On September 30, 2025, demonstrators gathered outside the U.S. Capitol in Washington, D.C., rallying for healthcare funding. Their urgency was palpable, as millions now face a difficult choice: keep their ACA coverage or drop it due to skyrocketing premiums. According to a CNBC report, the expiration of enhanced subsidies has already caused premiums to more than double for the average recipient, jumping from $888 in 2025 to $1,904 in 2026, as estimated by the nonpartisan health policy research group KFF. And this is the part most people miss: it’s not just about higher costs—it’s about who’s leaving the system and what that means for everyone else.
Young, relatively healthy individuals are the most likely to opt out, deeming the premiums too high for coverage they may rarely use. Economists warn that this exodus could leave behind an older, sicker population of enrollees, who are more likely to require costly care. This shift could force insurers to raise premiums even further, creating a self-reinforcing cycle. Meredith Rosenthal, chair of the Department of Health Policy and Management at Harvard University's T.H. Chan School of Public Health, explains, 'If these younger, healthier individuals exit the risk pool, the average cost of care will rise, pushing premiums higher and potentially triggering a death spiral.'
The numbers are staggering. In 2025, about 22 million Americans benefited from enhanced premium subsidies. Now, the Urban Institute and The Commonwealth Fund estimate that 7.3 million people will leave the ACA marketplace in 2026, with 5 million of them becoming uninsured. Young adults, particularly those aged 19 to 34, account for nearly half of this anticipated increase in uninsured individuals. Jessica Banthin, a senior fellow at the Urban Institute, notes that while 2.3 million young people are expected to lose coverage, only about 500,000 uninsured individuals will be aged 55 to 64. Here’s the kicker: this demographic shift could destabilize the entire system.

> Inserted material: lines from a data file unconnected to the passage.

Lemma validateBounds_ok (buf : js_string) (p e : Z) :
  _validateBounds (mkTextRange buf p e) = Ok tt <->
  0 <= p /\ p <= e /\ e <= js_length buf.
Proof.
  unfold _validateBounds; simpl.
  destruct (p <? 0) eqn:H1; [split; [discriminate | lia] |].
  destruct (e <? 0) eqn:H2; [split; [discriminate | lia] |].
  destruct (e <? p) eqn:H3; [split; [discriminate | lia] |].
  destruct (js_length buf <? p) eqn:H4; [split; [discriminate | lia] |].
  destruct (js_length buf <? e) eqn:H5; [split; [discriminate | lia] |].
  split; [lia | reflexivity].
Qed.

Lemma validateBounds_cases (r : TextRange) :
  _validateBounds r = Ok tt \/ exists m, _validateBounds r = Throw m.
Proof.
  unfold _validateBounds.
  repeat match goal with |- context [if ?b then _ else _] => destruct b end;
    eauto.
Qed.

Lemma construct_ok (buf : js_string) (p e : Z) :
  0 <= p /\ p <= e /\ e <= js_length buf ->
  construct buf p e = Ok (mkTextRange buf p e).
Proof.
  intros H. apply validateBounds_ok in H. unfold construct. rewrite H. reflexivity.
Qed.

Lemma construct_throw_iff (buf : js_string) (p e : Z) :
  (exists m, construct buf p e = Throw m) <->
  (p < 0 \/ e < 0 \/ e < p \/ p > js_length buf \/ e > js_length buf).
Proof.
  unfold construct.
  destruct (validateBounds_cases (mkTextRange buf p e)) as [Hok | [m Hm]].
  - rewrite Hok. split; [intros [m Hm]; discriminate |].
    intros Hbad. apply validateBounds_ok in Hok. lia.
  - rewrite Hm. split; [intros _ | intros _; eauto].
    destruct (Z_le_gt_dec 0 p); [| lia].
    destruct (Z_le_gt_dec p e); [| lia].
    destruct (Z_le_gt_dec e (js_length buf)); [| lia].
    assert (Hv : _validateBounds (mkTextRange buf p e) = Ok tt)
      by (apply validateBounds_ok; lia).
    congruence.
Qed.

Lemma construct_inv (buf : js_string) (p e : Z) (r : TextRange) :
  construct buf p e = Ok r ->
  r = mkTextRange buf p e /\ 0 <= p /\ p <= e /\ e <= js_length buf.
Proof.
  unfold construct.
  destruct (validateBounds_cases (mkTextRange buf p e)) as [Hok | [m Hm]].
  - rewrite Hok. intros Heq; inversion Heq; subst.
    split; [reflexivity | apply validateBounds_ok; exact Hok].
  - rewrite Hm. discriminate.
Qed.

Lemma js_substring_in_range (buf : js_string) (p e : Z) :
  0 <= p -> p <= e -> e <= js_length buf ->
  js_substring buf p e = slice buf p e.
Proof.
  intros H1 H2 H3. unfold js_substring, slice.
  replace (Z.min (Z.max p 0) (js_length buf)) with p by lia.
  replace (Z.min (Z.max e 0) (js_length buf)) with e by lia.
  replace (Z.min p e) with p by lia.
  replace (Z.max p e) with e by lia.
  reflexivity.
Qed.

(** C1: construction through [fromStringRange] (or [getNewRange] on a range
    over the same buffer) throws exactly when [pos < 0], [end < 0],
    [end < pos], [pos > length] or [end > length]; for any
    [0 <= pos <= end <= length] it succeeds, and [toString()] of the result
    is [buffer.substring(pos, end)], which is the exact slice
    [buffer[pos..end)]. *)
Theorem fromStringRange_throws_iff_out_of_bounds (buf : js_string) (p e : Z) :
  ((exists m, fromStringRange buf p e = Throw m) <->
     (p < 0 \/ e < 0 \/ e < p \/ p > js_length buf \/ e > js_length buf)) /\
  (forall r0 : TextRange, buffer r0 = buf ->
     ((exists m, getNewRange r0 p e = Throw m) <->
        (p < 0 \/ e < 0 \/ e < p \/ p > js_length buf \/ e > js_length buf))) /\
  (0 <= p <= e /\ e <= js_length buf ->
     exists r, fromStringRange buf p e = Ok r /\
       (forall r0 : TextRange, buffer r0 = buf -> getNewRange r0 p e = Ok r) /\
       toString r = js_substring buf p e /\
       toString r = slice buf p e).
Proof.
  split; [| split].
  - apply construct_throw_iff.
  - intros r0 <-. apply construct_throw_iff.
  - intros H. exists (mkTextRange buf p e).
    split; [apply construct_ok; lia |].
    split; [intros r0 <-; apply construct_ok; lia |].
    split; [reflexivity |].
    unfold toString; simpl. apply js_substring_in_range; lia.
Qed.

(** C7: every range that [fromString], [fromStringRange] or [getNewRange]
    returns satisfies [0 <= pos <= end <= length(buffer)] and holds exactly
    the buffer and bounds it was given (the record is never updated
    afterwards: every operation is a function of it); [length] is
    [end - pos] and [isEmpty()] holds exactly when [pos = end]. *)
Theorem textRange_invariant :
  (forall buf r, fromString buf = Ok r -> valid r /\ buffer r = buf) /\
  (forall buf p e r, fromStringRange buf p e = Ok r ->
     valid r /\ buffer r = buf /\ pos r = p /\ end_ r = e) /\
  (forall r0 p e r, getNewRange r0 p e = Ok r ->
     valid r /\ buffer r = buffer r0 /\ pos r = p /\ end_ r = e) /\
  (forall r, length r = end_ r - pos r) /\
  (forall r, isEmpty r = true <-> pos r = end_ r).
Proof.
  unfold valid.
  split; [| split; [| split; [| split]]].
  - intros buf r H. apply construct_inv in H as [-> H]. simpl. tauto.
  - intros buf p e r H. apply construct_inv in H as [-> H]. simpl. tauto.
  - intros r0 p e r H. apply construct_inv in H as [-> H]. simpl. tauto.
  - reflexivity.
  - intros r. unfold isEmpty. apply Z.eqb_eq.
Qed.

End TextRangeFacts.

Module LocationFacts.
Import TextRange.

(** One more iteration of the [getLocation] loop processes the character at
    [currentIndex + fuel]. *)
Lemma getLocation_loop_snoc (buf : js_string) (n : nat) (cur l c : Z) :
  getLocation_loop buf (S n) cur l c =
  let r := getLocation_loop buf n cur l c in
  let ch := js_char_at buf (cur + Z.of_nat n) in
  if decide (ch = Some char_CR) then r
  else if decide (ch = Some char_LF) then mkLocation (line r + 1) 1
  else mkLocation (line r) (column r + 1).
Proof.
  revert cur l c. induction n as [| n IH]; intros cur l c.
  - cbn [getLocation_loop]. rewrite Z.add_0_r. reflexivity.
  - replace (cur + Z.of_nat (S n)) with ((cur + 1) + Z.of_nat n) by lia.
    change (getLocation_loop buf (S (S n)) cur l c) with
      (if decide (js_char_at buf cur = Some char_CR)
       then getLocation_loop buf (S n) (cur + 1) l c
       else if decide (js_char_at buf cur = Some char_LF)
       then getLocation_loop buf (S n) (cur + 1) (l + 1) 1
       else getLocation_loop buf (S n) (cur + 1) l (c + 1)).
    change (getLocation_loop buf (S n) cur l c) with
      (if decide (js_char_at buf cur = Some char_CR)
       then getLocation_loop buf n (cur + 1) l c
       else if decide (js_char_at buf cur = Some char_LF)
       then getLocation_loop buf n (cur + 1) (l + 1) 1
       else getLocation_loop buf n (cur + 1) l (c + 1)).
    destruct (decide (js_char_at buf cur = Some char_CR));
      [| destruct (decide (js_char_at buf cur = Some char_LF))];
      rewrite IH; reflexivity.
Qed.
(* ===== verification/_CoqProject ===== *)
-Q . S2P
Prelude.v
GoFloat.v
GoSort.v
Decimal.v
GoText.v
NetIP.v
GoUrl.v
Peer.v
Routes.v
Discovery.v
Wire.v
Lru.v
RecvWindow.v
Components.v
Opcode.v
KeyPair.v
Address.v
ClientConn.v
NatPort.v
ConnMgr.v
Exchange.v
AckReply.v
Backoff.v
Broadcast.v
Accept.v
Streams.v
Node.v
Proxies.v
Services.v
Socks.v
FlowMetrics.v
MetricComp.v
EdScalar.v
EdField.v
EdPrime.v
EdCurve.v
EdTables.v
EdGroup.v
EdPoint.v
EdRecode.v
EdBase.v
EdMult.v
EdEncode.v
Sha512.v
Ed25519.v
Amd64.v
Fe51.v
EdTables51.v
EdGen.v
Ge51.v
Sdp.v
SdpMessage.v
SdpDecode.v
SdpCorrect.v
SdpRoundtrip.v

Insurers have already raised gross premiums by an estimated 26% for 2026, according to KFF. Emma Wager, a senior ACA policy analyst at KFF, explains that 4 percentage points of this increase are directly tied to expectations that healthier individuals will drop coverage. The remaining increase is attributed to other factors, such as the rising cost of specialty drugs, labor, and consolidation among medical providers. But as premiums climb, the question remains: Who will be left to pay the bill?
Now, for the controversial counterpoint: some policy experts argue that fears of a death spiral are premature. Michael Gusmano, a professor of health policy at Lehigh University, suggests that while the loss of enrollees will likely lead to higher prices, the current structure of premium tax credits may prevent a full-blown crisis. These credits cap out-of-pocket expenses as a percentage of household income, meaning that if premiums rise, the federal government—not consumers—bears much of the cost. John Graves, a professor at Vanderbilt University, adds that while enrollment may drop, the system could still maintain 'stable risk pools' thanks to these income caps.
However, not everyone is convinced. Gerard Anderson, a professor at the Johns Hopkins Bloomberg School of Public Health, warns, 'The more money you take away from subsidies, the greater the prospect of a death spiral.' And here’s where it gets even more contentious: some Republican lawmakers and former President Donald Trump have proposed converting the current subsidy structure into a fixed-dollar payment. If implemented, this change would shift the burden of premium increases entirely onto individuals, potentially accelerating the very death spiral experts fear.
So, what’s the bottom line? The expiration of enhanced ACA subsidies has set the stage for a high-stakes battle over the future of healthcare in America. Will the system weather the storm, or will it spiral into chaos? Here’s a thought-provoking question for you: Is the current subsidy structure enough to prevent a death spiral, or are we simply delaying the inevitable? Share your thoughts in the comments—this is a conversation that needs your voice.